### What this task involves
The expected output is every entry, repeated exactly.

### Available records
(** * TLS manager of the reverse proxy: certificate stores, TLS options and
      the two per-connection handshake hooks.

    Shallow embedding of [pkg/tls/tlsmanager.go] and
    [pkg/tls/certificate/certificate_type.go].

    Conventions of the embedding.
    - A Go [uint16] is a [Z]; the code only compares such values.
    - A Go slice whose nil-ness the code inspects is an [option (list _)]:
      [None] is the nil slice, [Some []] the empty non-nil slice.
    - A Go function returning [(value, error)] with exactly one of the two
      meaningful is a [result]; where the code uses both components
      ([buildCertificateStore], [Get]) the pair is kept.
    - [*CertificateStore] pointers are locations into a heap of store
      objects, so that sharing between the registry and the closures returned
      by [Get] is explicit.
    - Functions, tables and types of the program that live outside the two
      files (file reading, key-pair parsing, certificate generation, the
      best-certificate search, the identifier tables) are fields of the class
      [Collaborators]. *)

From Stdlib Require Import ZArith.
From stdpp Require Import base option list gmap strings fin_maps.

Open Scope string_scope.
Open Scope Z_scope.
Open Scope list_scope.

(** ** Package [certificate] *)

Module certificate.

Inductive CertificateType := RSA | EC.

#[global] Instance CertificateType_eq_dec : EqDecision CertificateType.
Proof. solve_decision. Defined.

Definition certTypeToStringMap (value : CertificateType) : string :=
  match value with
  | RSA => "RSA"
  | EC => "EC"
  end.

Definition String (value : CertificateType) : string :=
  certTypeToStringMap value.

End certificate.

Import certificate.

(** ** Errors *)

Definition FileOrContent := string.

Inductive error :=
  | ErrUnknownTLSOptions (configName : string)
  | ErrInvalidCertificatesIn (caFile : FileOrContent)
  | ErrInvalidCertificatesContent
  | ErrCAFilesRequired (clientAuthType : string)
  | ErrUnknownClientAuthType (clientAuthType : string)
  | ErrInvalidCipherSuite (cipher : string)
  | ErrInvalidCurveID (curve : string)
  | ErrStrictSNI (domainToCheck : string)
  | ErrCertFileContent (cause : error)
  | ErrKeyFileContent (cause : error)
  | ErrLoadX509KeyPair (cause : error)
  | ErrExternal (msg : string).

Inductive result (A : Type) :=
  | Ok (a : A)
  | Err (e : error).
Arguments Ok {A} a.
Arguments Err {A} e.

#[global] Instance result_ret : MRet result := fun _ a => Ok a.
#[global] Instance result_bind : MBind result := fun _ _ f r =>
  match r with
  | Ok a => f a
  | Err e => Err e
  end.

Definition isOk {A} (r : result A) : bool :=
  match r with Ok _ => true | Err _ => false end.

(** ** The parts of [crypto/tls] the manager touches *)

Definition TLS_CHACHA20_POLY1305_SHA256 : Z := 0x1303.
Definition TLS_ECDHE_RSA_WITH_CHACHA20_POLY1305 : Z := 0xcca8.
Definition TLS_ECDHE_ECDSA_WITH_CHACHA20_POLY1305 : Z := 0xcca9.

Definition ACMETLS1Protocol : string := "acme-tls/1".

Inductive tls_ClientAuthType :=
  | NoClientCert
  | RequestClientCert
  | RequireAnyClientCert
  | VerifyClientCertIfGiven
  | RequireAndVerifyClientCert.

(** The two fields of [tls.ClientHelloInfo] that [tlsmanager.go] reads. *)
Record ClientHelloInfo := {
  Hello_ServerName : string;
  Hello_CipherSuites : option (list Z)
}.

(** [tls.Config] without its two hook fields: the hooks are the functions
    [GetConfigForClient] and [GetCertificate] below, applied to the closure
    environment that [Get] returns. *)
Record tls_Config {CertPool : Type} := {
  Config_NextProtos : list string;
  Config_ClientCAs : option CertPool;
  Config_ClientAuth : tls_ClientAuthType;
  Config_PreferServerCipherSuites : bool;
  Config_MinVersion : Z;
  Config_MaxVersion : Z;
  Config_CipherSuites : option (list Z);
  Config_CurvePreferences : option (list Z)
}.
Arguments tls_Config : clear implicits.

### Answer box
(** * TLS manager of the reverse proxy: certificate stores, TLS options and
      the two per-connection handshake hooks.

    Shallow embedding of [pkg/tls/tlsmanager.go] and
    [pkg/tls/certificate/certificate_type.go].

    Conventions of the embedding.
    - A Go [uint16] is a [Z]; the code only compares such values.
    - A Go slice whose nil-ness the code inspects is an [option (list _)]:
      [None] is the nil slice, [Some []] the empty non-nil slice.
    - A Go function returning [(value, error)] with exactly one of the two
      meaningful is a [result]; where the code uses both components
      ([buildCertificateStore], [Get]) the pair is kept.
    - [*CertificateStore] pointers are locations into a heap of store
      objects, so that sharing between the registry and the closures returned
      by [Get] is explicit.
    - Functions, tables and types of the program that live outside the two
      files (file reading, key-pair parsing, certificate generation, the
      best-certificate search, the identifier tables) are fields of the class
      [Collaborators]. *)

From Stdlib Require Import ZArith.
From stdpp Require Import base option list gmap strings fin_maps.

Open Scope string_scope.
Open Scope Z_scope.
Open Scope list_scope.

(** ** Package [certificate] *)

Module certificate.

Inductive CertificateType := RSA | EC.

#[global] Instance CertificateType_eq_dec : EqDecision CertificateType.
Proof. solve_decision. Defined.

Definition certTypeToStringMap (value : CertificateType) : string :=
  match value with
  | RSA => "RSA"
  | EC => "EC"
  end.

Definition String (value : CertificateType) : string :=
  certTypeToStringMap value.

End certificate.

Import certificate.

(** ** Errors *)

Definition FileOrContent := string.

Inductive error :=
  | ErrUnknownTLSOptions (configName : string)
  | ErrInvalidCertificatesIn (caFile : FileOrContent)
  | ErrInvalidCertificatesContent
  | ErrCAFilesRequired (clientAuthType : string)
  | ErrUnknownClientAuthType (clientAuthType : string)
  | ErrInvalidCipherSuite (cipher : string)
  | ErrInvalidCurveID (curve : string)
  | ErrStrictSNI (domainToCheck : string)
  | ErrCertFileContent (cause : error)
  | ErrKeyFileContent (cause : error)
  | ErrLoadX509KeyPair (cause : error)
  | ErrExternal (msg : string).

Inductive result (A : Type) :=
  | Ok (a : A)
  | Err (e : error).
Arguments Ok {A} a.
Arguments Err {A} e.

#[global] Instance result_ret : MRet result := fun _ a => Ok a.
#[global] Instance result_bind : MBind result := fun _ _ f r =>
  match r with
  | Ok a => f a
  | Err e => Err e
  end.

Definition isOk {A} (r : result A) : bool :=
  match r with Ok _ => true | Err _ => false end.

(** ** The parts of [crypto/tls] the manager touches *)

Definition TLS_CHACHA20_POLY1305_SHA256 : Z := 0x1303.
Definition TLS_ECDHE_RSA_WITH_CHACHA20_POLY1305 : Z := 0xcca8.
Definition TLS_ECDHE_ECDSA_WITH_CHACHA20_POLY1305 : Z := 0xcca9.

Definition ACMETLS1Protocol : string := "acme-tls/1".

Inductive tls_ClientAuthType :=
  | NoClientCert
  | RequestClientCert
  | RequireAnyClientCert
  | VerifyClientCertIfGiven
  | RequireAndVerifyClientCert.

(** The two fields of [tls.ClientHelloInfo] that [tlsmanager.go] reads. *)
Record ClientHelloInfo := {
  Hello_ServerName : string;
  Hello_CipherSuites : option (list Z)
}.

(** [tls.Config] without its two hook fields: the hooks are the functions
    [GetConfigForClient] and [GetCertificate] below, applied to the closure
    environment that [Get] returns. *)
Record tls_Config {CertPool : Type} := {
  Config_NextProtos : list string;
  Config_ClientCAs : option CertPool;
  Config_ClientAuth : tls_ClientAuthType;
  Config_PreferServerCipherSuites : bool;
  Config_MinVersion : Z;
  Config_MaxVersion : Z;
  Config_CipherSuites : option (list Z);
  Config_CurvePreferences : option (list Z)
}.
Arguments tls_Config : clear implicits.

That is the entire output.